"S&S" napisał:
Nikt nie wylew żółci na obecny Zarząd jak to Pan nazywa. Każdy ma prawo do wyrażania swojej opinii i Ci ludzie biegający po mieszkaniach jak małpy w zoo wyszli do mieszkańców aby poznać ich zdanie. Nikt z zarządu nie zapytał mieszkańców o zdanie tworząc chory regulamin porządku domowego! Dlaczego Zarząd nie pofatygował się do mieszkańców i nie wysłuchał ich opinii przed napisaniem regulaminu i uchwał? Wrzucił tylko do skrzynki świstek papieru wyglądający jak ulotka!! Mogę się założyć, że większość mieszkańców nawet nie zauważyła tego w swojej skrzynce...
A to ciekawe jest to co piszesz. Z tego co widzę na forum ukazały się kilka tematów z prośbą o informacje co brakuje na osiedlu co trzeba zrobić, jakie zmiany chcą mieszkańcy, ale jakoś do tej pory nikt nie wykazał się na tyle, żeby swój pomysł przedstawić. Temat był założony dzień po wybraniu zarządu / po spotkaniu, więc jeżeli nikt nie ma pomysłów to skąd zarząd może wiedzieć, że ludziom coś nie pasuje. Ciekawe czy ty byś był taki mądry i chodził po ludziach pytać się: a co Pani myśli o naszym osiedlu? może trawka za zielona? Wątpię, by ktokolwiek tak chodził, bo jeżeli masz problem: a) masz podany mail zarządu b) masz forum c) wiesz gdzie mieszkają członkowie zarządu (Aha przepraszam, Pani Magda czy tam Gosia nie mieszka na osiedlu i nie interesuje się kompletnie osiedlem)

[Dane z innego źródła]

Lemma singleton_identity_witness :
  JsMap.get (singletons (container (snd (resolve 3 "service" Scenario.booted))))
    "service" = Some (VObject 2)
  /\ resolve 1 "service"
       (run [OpResolve 5 "logger"; OpRegister "service" (ImplObject VUndefined) no_options]
            (snd (resolve 3 "service" Scenario.booted)))
     = (Returned (VObject 2),
        run [OpResolve 5 "logger"; OpRegister "service" (ImplObject VUndefined) no_options]
            (snd (resolve 3 "service" Scenario.booted))).
Proof.
  apply (singleton_identity 3 "service"
           {| sc_implementation := ImplClass Scenario.Service; sc_singleton := true;
              sc_dependencies := ["logger"]; sc_factory := false |}
           Scenario.booted (VObject 2) (snd (resolve 3 "service" Scenario.booted))
           [OpResolve 5 "logger"; OpRegister "service" (ImplObject VUndefined) no_options]
           0); reflexivity.
Defined.

(** C2 as stated fails: a value built beforehand, registered by a plain
    [register] without the singleton flag, is handed out by every
    [resolve]; the two results are the same object. *)
Lemma transient_plain_value_is_shared :
  ~ (forall name impl o s fuel1 fuel2 v1 s1 v2 s2,
        opt_singleton o = None ->
        resolve fuel1 name (snd (register name impl o s)) = (Returned v1, s1) ->
        resolve fuel2 name s1 = (Returned v2, s2) ->
        v1 <> v2).
Proof.
  intros H.
  apply (H "config" (ImplObject Scenario.config_object) no_options Scenario.start
           1 1 (VObject 0)
           (snd (register "config" (ImplObject Scenario.config_object) no_options
                   Scenario.start))
           (VObject 0)
           (snd (register "config" (ImplObject Scenario.config_object) no_options
                   Scenario.start)));
    reflexivity.
Qed.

A Ci ludzie który chodzili to uwierz, nie robili tego dla dobra mieszkańców tylko po to, aby wywołać bunt na osiedlu i podzielić mieszkańców (wiem, bo tez u mnie byli i takie właśnie wrażenie sprawili).
Wasze pomysły o tym, jak chcecie zmienić osiedle i dodać parę rzeczy, a z tego co widzę na forum tacy buntownicy bo nie chcecie zmienić nazwy formalnej z funduszu remontowe na fundusz remontowo inwestycyjny, a bez tego nie da się nic zmienić czy dodać. Sami sobie robicie krzywdę.